▸ **Work to be completed**:
Nothing below is to be printed except the lines between the line holding "(** * Reflective" and the line holding "Definition is_lower (c", inclusive, each exactly as it appears.

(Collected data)
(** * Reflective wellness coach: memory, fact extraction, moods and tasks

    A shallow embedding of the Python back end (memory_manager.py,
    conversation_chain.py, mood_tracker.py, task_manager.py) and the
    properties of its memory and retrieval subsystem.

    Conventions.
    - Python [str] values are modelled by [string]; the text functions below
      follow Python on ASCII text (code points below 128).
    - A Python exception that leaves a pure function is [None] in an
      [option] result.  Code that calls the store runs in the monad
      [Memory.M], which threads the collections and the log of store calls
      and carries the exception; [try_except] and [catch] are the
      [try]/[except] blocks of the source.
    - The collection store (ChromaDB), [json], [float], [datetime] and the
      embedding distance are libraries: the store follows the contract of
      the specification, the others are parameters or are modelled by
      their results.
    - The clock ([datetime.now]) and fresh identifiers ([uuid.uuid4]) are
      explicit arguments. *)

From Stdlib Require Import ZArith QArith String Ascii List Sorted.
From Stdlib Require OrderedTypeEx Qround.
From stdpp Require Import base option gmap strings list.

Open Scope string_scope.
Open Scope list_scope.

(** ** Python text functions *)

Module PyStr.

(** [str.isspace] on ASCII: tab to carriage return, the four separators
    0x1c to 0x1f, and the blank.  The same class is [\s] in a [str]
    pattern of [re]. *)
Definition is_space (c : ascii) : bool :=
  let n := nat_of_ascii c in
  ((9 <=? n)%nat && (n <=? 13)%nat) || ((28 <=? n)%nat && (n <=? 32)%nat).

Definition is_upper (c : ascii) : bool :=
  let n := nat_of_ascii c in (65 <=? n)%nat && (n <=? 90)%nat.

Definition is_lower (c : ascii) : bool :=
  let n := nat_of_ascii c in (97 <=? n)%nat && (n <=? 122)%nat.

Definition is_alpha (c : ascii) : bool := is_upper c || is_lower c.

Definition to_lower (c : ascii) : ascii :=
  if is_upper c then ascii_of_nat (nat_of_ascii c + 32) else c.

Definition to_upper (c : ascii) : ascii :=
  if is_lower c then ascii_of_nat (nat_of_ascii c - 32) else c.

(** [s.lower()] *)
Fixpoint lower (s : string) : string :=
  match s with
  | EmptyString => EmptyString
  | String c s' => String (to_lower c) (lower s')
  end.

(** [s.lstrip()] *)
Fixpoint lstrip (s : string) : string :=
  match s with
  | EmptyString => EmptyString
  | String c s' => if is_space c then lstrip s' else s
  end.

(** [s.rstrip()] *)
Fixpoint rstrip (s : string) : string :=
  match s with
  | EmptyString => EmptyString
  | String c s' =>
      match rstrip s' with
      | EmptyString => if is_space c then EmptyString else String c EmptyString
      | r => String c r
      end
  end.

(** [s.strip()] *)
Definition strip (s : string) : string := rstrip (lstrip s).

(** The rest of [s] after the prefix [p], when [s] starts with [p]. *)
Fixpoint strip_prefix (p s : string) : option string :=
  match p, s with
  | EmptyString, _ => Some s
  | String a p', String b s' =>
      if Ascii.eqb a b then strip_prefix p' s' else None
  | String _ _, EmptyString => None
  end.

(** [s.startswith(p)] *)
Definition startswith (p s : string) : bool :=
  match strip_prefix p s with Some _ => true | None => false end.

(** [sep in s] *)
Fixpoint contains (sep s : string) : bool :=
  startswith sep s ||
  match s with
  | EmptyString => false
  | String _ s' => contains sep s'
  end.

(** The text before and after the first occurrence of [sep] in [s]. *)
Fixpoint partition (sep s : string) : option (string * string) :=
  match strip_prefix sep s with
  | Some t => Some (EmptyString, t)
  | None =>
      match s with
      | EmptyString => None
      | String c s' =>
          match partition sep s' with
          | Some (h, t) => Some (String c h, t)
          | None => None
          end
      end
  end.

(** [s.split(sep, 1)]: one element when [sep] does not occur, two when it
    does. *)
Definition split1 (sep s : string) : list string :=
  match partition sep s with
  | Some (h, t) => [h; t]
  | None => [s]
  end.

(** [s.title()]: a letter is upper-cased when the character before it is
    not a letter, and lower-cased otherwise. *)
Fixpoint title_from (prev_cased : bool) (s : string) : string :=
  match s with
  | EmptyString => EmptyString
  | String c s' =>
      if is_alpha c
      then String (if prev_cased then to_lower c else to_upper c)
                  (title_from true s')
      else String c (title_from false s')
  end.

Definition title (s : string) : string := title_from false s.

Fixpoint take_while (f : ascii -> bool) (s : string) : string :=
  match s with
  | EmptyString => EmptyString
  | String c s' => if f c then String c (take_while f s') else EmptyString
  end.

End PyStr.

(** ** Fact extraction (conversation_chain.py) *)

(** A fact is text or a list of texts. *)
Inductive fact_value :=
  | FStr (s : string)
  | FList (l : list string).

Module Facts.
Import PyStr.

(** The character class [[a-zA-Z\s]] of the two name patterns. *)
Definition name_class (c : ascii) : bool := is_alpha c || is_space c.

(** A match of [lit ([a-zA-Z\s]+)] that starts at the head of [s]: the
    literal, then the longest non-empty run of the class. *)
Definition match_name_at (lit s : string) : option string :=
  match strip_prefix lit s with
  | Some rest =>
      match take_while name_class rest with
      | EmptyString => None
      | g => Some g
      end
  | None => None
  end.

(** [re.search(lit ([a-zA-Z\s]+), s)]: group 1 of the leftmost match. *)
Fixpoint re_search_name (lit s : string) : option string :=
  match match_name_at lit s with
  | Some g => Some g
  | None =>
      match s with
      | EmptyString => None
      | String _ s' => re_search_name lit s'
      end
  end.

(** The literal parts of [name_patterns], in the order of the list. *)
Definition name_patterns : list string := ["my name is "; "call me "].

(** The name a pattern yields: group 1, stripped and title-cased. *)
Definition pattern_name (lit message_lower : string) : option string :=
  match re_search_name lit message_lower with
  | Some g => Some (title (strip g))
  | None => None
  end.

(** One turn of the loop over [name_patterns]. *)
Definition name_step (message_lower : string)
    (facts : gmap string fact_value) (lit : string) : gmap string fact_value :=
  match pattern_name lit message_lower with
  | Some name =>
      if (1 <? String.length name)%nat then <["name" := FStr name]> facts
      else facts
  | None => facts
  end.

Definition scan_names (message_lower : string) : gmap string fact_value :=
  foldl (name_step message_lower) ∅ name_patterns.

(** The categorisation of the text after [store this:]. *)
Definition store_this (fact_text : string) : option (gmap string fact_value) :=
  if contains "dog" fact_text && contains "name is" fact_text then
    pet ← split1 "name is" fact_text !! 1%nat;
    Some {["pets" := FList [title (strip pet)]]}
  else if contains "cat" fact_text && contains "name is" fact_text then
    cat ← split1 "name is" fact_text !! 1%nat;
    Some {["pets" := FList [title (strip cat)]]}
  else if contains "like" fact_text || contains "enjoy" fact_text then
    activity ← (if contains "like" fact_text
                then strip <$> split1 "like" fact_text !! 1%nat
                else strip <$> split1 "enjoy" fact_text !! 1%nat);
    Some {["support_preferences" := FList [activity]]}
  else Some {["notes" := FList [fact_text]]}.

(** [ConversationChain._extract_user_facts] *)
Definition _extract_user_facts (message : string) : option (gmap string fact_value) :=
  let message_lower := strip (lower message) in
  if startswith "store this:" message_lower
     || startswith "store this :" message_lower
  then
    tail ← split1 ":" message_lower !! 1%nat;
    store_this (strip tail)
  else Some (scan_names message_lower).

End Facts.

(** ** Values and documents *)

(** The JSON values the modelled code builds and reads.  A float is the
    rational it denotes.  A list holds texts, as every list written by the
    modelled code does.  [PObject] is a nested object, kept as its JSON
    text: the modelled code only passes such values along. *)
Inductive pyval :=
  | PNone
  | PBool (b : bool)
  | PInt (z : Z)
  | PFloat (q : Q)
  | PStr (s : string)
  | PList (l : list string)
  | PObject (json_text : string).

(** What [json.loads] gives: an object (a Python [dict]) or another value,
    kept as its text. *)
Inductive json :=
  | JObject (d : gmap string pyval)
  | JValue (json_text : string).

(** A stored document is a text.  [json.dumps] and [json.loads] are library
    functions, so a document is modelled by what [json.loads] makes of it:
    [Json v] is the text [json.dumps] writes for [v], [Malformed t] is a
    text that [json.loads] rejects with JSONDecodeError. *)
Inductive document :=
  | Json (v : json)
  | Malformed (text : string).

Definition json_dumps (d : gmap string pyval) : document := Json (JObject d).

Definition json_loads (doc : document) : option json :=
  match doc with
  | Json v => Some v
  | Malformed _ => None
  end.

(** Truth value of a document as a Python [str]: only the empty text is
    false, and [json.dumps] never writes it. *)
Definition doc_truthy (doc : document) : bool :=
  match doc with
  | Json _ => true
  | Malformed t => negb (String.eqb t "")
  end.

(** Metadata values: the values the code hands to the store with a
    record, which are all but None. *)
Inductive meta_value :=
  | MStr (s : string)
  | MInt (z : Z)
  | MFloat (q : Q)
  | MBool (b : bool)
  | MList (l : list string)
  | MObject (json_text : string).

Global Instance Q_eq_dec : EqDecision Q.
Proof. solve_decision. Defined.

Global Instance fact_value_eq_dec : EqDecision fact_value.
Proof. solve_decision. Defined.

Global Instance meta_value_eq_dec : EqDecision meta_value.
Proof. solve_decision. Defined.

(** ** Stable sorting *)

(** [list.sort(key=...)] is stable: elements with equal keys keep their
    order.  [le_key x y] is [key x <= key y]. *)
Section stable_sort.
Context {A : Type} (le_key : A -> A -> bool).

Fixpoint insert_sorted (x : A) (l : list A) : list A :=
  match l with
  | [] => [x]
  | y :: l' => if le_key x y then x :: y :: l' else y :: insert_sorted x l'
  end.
==
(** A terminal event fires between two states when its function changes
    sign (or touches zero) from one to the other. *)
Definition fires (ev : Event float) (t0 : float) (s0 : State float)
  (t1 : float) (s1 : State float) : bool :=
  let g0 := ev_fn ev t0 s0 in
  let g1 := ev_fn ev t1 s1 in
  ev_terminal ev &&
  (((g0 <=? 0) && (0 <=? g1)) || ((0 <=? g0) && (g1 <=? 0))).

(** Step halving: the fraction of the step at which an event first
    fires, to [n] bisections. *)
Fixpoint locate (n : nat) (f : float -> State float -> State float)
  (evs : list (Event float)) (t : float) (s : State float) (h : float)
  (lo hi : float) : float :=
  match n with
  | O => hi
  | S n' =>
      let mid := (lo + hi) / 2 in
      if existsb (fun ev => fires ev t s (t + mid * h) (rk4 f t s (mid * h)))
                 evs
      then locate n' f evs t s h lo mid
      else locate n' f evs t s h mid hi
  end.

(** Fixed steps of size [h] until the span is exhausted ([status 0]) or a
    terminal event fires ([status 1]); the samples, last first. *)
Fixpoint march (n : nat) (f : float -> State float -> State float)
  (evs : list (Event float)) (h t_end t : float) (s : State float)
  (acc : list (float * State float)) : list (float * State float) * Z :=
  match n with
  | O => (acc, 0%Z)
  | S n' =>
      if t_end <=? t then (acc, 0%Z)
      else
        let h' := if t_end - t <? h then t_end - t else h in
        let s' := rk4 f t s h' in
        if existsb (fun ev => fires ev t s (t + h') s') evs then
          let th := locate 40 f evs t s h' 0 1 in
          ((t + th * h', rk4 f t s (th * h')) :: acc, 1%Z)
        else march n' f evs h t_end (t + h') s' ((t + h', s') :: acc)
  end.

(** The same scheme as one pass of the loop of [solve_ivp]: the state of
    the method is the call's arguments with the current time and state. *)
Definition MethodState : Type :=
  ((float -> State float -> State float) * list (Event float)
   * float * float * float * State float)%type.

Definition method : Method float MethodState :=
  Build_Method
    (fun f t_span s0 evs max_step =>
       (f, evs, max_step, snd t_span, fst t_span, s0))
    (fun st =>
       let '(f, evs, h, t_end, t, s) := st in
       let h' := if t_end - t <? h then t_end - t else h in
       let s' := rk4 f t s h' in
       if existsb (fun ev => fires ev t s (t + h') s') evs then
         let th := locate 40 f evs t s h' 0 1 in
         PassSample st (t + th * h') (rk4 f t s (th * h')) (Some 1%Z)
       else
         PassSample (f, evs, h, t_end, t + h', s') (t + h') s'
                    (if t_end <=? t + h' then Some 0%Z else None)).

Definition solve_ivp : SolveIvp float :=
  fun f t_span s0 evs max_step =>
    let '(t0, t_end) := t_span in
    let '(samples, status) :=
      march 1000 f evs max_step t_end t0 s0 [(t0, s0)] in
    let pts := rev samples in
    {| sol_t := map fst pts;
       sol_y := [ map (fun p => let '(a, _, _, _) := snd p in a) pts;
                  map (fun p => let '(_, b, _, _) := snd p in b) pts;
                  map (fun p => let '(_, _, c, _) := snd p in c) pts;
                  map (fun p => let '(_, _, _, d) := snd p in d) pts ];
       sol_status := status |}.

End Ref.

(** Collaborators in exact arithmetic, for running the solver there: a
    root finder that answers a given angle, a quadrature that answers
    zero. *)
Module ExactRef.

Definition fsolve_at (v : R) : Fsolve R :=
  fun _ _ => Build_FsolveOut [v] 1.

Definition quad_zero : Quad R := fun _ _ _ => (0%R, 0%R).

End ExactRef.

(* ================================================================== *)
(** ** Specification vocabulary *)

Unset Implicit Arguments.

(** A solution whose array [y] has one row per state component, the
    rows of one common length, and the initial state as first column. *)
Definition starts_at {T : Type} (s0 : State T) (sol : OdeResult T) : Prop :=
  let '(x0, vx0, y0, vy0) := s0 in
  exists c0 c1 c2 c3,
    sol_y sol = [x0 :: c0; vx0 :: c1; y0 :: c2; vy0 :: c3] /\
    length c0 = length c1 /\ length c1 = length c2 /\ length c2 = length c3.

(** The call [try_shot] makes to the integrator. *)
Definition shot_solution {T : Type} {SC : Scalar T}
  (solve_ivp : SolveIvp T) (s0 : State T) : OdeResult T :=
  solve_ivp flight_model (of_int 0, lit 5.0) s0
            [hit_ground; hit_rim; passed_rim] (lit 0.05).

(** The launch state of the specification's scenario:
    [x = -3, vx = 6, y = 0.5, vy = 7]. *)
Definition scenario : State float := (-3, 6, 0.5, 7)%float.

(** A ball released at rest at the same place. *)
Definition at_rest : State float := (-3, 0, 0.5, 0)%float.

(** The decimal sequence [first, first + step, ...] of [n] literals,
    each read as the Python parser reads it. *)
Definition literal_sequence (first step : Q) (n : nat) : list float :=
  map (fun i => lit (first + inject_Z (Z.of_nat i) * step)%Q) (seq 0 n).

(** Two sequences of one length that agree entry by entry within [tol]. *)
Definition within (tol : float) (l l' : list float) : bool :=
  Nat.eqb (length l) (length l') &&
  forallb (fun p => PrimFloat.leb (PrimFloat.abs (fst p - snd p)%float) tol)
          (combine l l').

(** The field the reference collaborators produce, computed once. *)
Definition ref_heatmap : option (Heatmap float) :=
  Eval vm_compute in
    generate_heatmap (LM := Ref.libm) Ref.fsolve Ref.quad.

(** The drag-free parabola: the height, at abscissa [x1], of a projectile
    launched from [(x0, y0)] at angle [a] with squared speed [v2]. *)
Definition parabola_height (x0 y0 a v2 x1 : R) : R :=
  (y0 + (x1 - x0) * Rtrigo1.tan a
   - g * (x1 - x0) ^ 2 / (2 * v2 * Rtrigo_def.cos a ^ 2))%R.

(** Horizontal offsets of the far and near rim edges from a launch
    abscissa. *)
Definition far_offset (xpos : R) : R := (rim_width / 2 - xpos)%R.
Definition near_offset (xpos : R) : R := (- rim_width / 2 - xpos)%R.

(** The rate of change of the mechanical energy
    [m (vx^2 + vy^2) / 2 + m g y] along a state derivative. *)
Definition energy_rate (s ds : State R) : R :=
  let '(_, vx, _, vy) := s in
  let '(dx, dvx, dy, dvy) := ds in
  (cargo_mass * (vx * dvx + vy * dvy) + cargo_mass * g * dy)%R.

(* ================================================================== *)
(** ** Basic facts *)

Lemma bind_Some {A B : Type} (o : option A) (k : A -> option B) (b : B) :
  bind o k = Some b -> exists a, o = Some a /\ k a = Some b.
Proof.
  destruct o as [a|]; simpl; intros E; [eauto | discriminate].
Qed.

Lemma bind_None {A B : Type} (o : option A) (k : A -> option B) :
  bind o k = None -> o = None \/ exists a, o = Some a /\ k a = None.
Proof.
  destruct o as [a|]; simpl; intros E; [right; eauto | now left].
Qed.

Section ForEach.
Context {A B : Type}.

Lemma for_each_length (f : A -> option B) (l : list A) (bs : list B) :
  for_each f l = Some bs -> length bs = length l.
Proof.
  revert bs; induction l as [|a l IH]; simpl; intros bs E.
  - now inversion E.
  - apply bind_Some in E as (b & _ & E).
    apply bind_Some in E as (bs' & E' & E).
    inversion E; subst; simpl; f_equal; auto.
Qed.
...
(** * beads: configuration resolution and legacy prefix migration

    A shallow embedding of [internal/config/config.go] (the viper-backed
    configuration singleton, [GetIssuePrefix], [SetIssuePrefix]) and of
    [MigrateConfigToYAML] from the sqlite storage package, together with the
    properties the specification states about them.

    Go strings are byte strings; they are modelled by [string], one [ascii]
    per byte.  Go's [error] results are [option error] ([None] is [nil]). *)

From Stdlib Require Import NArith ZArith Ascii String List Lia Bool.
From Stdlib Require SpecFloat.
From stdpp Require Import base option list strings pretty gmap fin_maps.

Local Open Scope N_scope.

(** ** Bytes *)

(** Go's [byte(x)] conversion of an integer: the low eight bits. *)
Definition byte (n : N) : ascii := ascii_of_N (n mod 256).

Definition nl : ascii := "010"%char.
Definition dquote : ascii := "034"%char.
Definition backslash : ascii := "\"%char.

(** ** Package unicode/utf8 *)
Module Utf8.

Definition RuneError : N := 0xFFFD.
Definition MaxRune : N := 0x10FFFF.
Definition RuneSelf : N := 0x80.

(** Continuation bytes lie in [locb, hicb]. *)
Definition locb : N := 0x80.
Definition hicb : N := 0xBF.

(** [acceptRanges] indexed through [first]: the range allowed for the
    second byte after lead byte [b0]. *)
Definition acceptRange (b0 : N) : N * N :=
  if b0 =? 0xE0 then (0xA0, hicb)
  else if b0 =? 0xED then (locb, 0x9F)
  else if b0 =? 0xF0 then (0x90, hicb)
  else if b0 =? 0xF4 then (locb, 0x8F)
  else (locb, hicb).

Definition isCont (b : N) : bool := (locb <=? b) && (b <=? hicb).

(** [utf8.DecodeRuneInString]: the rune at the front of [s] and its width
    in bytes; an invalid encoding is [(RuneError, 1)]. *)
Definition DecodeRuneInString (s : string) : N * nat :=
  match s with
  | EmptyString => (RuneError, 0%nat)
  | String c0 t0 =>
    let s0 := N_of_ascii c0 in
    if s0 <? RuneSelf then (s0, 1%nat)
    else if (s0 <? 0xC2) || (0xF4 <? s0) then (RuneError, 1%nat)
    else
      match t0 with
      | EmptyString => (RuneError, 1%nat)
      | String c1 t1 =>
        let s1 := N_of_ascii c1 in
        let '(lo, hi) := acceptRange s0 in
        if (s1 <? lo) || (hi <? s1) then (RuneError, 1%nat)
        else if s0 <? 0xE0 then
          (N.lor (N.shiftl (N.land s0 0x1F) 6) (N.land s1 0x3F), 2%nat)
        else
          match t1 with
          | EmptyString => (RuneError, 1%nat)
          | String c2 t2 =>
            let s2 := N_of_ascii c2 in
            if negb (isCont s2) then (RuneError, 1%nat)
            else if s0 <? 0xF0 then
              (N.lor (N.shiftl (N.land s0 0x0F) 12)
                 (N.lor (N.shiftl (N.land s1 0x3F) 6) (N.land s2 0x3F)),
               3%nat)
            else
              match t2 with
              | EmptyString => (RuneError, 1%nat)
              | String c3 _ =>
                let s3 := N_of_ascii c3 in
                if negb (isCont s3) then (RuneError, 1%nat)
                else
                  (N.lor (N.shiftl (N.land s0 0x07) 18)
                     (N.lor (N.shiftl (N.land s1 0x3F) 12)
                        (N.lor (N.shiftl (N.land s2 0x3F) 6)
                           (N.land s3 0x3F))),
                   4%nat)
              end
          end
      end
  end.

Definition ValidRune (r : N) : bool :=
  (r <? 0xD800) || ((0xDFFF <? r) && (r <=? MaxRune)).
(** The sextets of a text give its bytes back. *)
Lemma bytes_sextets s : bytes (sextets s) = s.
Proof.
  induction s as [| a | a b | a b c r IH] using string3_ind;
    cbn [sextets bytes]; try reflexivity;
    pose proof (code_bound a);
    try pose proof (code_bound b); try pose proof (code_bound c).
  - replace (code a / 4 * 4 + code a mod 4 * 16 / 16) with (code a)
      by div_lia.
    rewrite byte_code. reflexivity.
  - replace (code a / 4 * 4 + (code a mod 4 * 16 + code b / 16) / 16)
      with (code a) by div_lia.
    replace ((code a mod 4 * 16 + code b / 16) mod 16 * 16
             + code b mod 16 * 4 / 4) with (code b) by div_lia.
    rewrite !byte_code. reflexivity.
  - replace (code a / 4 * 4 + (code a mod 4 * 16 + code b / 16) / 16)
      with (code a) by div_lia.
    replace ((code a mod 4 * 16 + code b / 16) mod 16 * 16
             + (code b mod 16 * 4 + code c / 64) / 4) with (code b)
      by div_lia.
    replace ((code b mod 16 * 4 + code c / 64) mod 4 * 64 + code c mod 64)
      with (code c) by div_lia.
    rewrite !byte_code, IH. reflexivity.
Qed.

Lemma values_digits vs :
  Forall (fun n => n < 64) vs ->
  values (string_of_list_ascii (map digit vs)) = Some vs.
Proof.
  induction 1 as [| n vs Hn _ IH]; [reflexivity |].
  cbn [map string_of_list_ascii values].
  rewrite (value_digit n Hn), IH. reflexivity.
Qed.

▸ **Response to the task**:
(** * Reflective wellness coach: memory, fact extraction, moods and tasks

    A shallow embedding of the Python back end (memory_manager.py,
    conversation_chain.py, mood_tracker.py, task_manager.py) and the
    properties of its memory and retrieval subsystem.

    Conventions.
    - Python [str] values are modelled by [string]; the text functions below
      follow Python on ASCII text (code points below 128).
    - A Python exception that leaves a pure function is [None] in an
      [option] result.  Code that calls the store runs in the monad
      [Memory.M], which threads the collections and the log of store calls
      and carries the exception; [try_except] and [catch] are the
      [try]/[except] blocks of the source.
    - The collection store (ChromaDB), [json], [float], [datetime] and the
      embedding distance are libraries: the store follows the contract of
      the specification, the others are parameters or are modelled by
      their results.
    - The clock ([datetime.now]) and fresh identifiers ([uuid.uuid4]) are
      explicit arguments. *)

From Stdlib Require Import ZArith QArith String Ascii List Sorted.
From Stdlib Require OrderedTypeEx Qround.
From stdpp Require Import base option gmap strings list.

Open Scope string_scope.
Open Scope list_scope.

(** ** Python text functions *)

Module PyStr.

(** [str.isspace] on ASCII: tab to carriage return, the four separators
    0x1c to 0x1f, and the blank.  The same class is [\s] in a [str]
    pattern of [re]. *)
Definition is_space (c : ascii) : bool :=
  let n := nat_of_ascii c in
  ((9 <=? n)%nat && (n <=? 13)%nat) || ((28 <=? n)%nat && (n <=? 32)%nat).

Definition is_upper (c : ascii) : bool :=
  let n := nat_of_ascii c in (65 <=? n)%nat && (n <=? 90)%nat.

Definition is_lower (c : ascii) : bool :=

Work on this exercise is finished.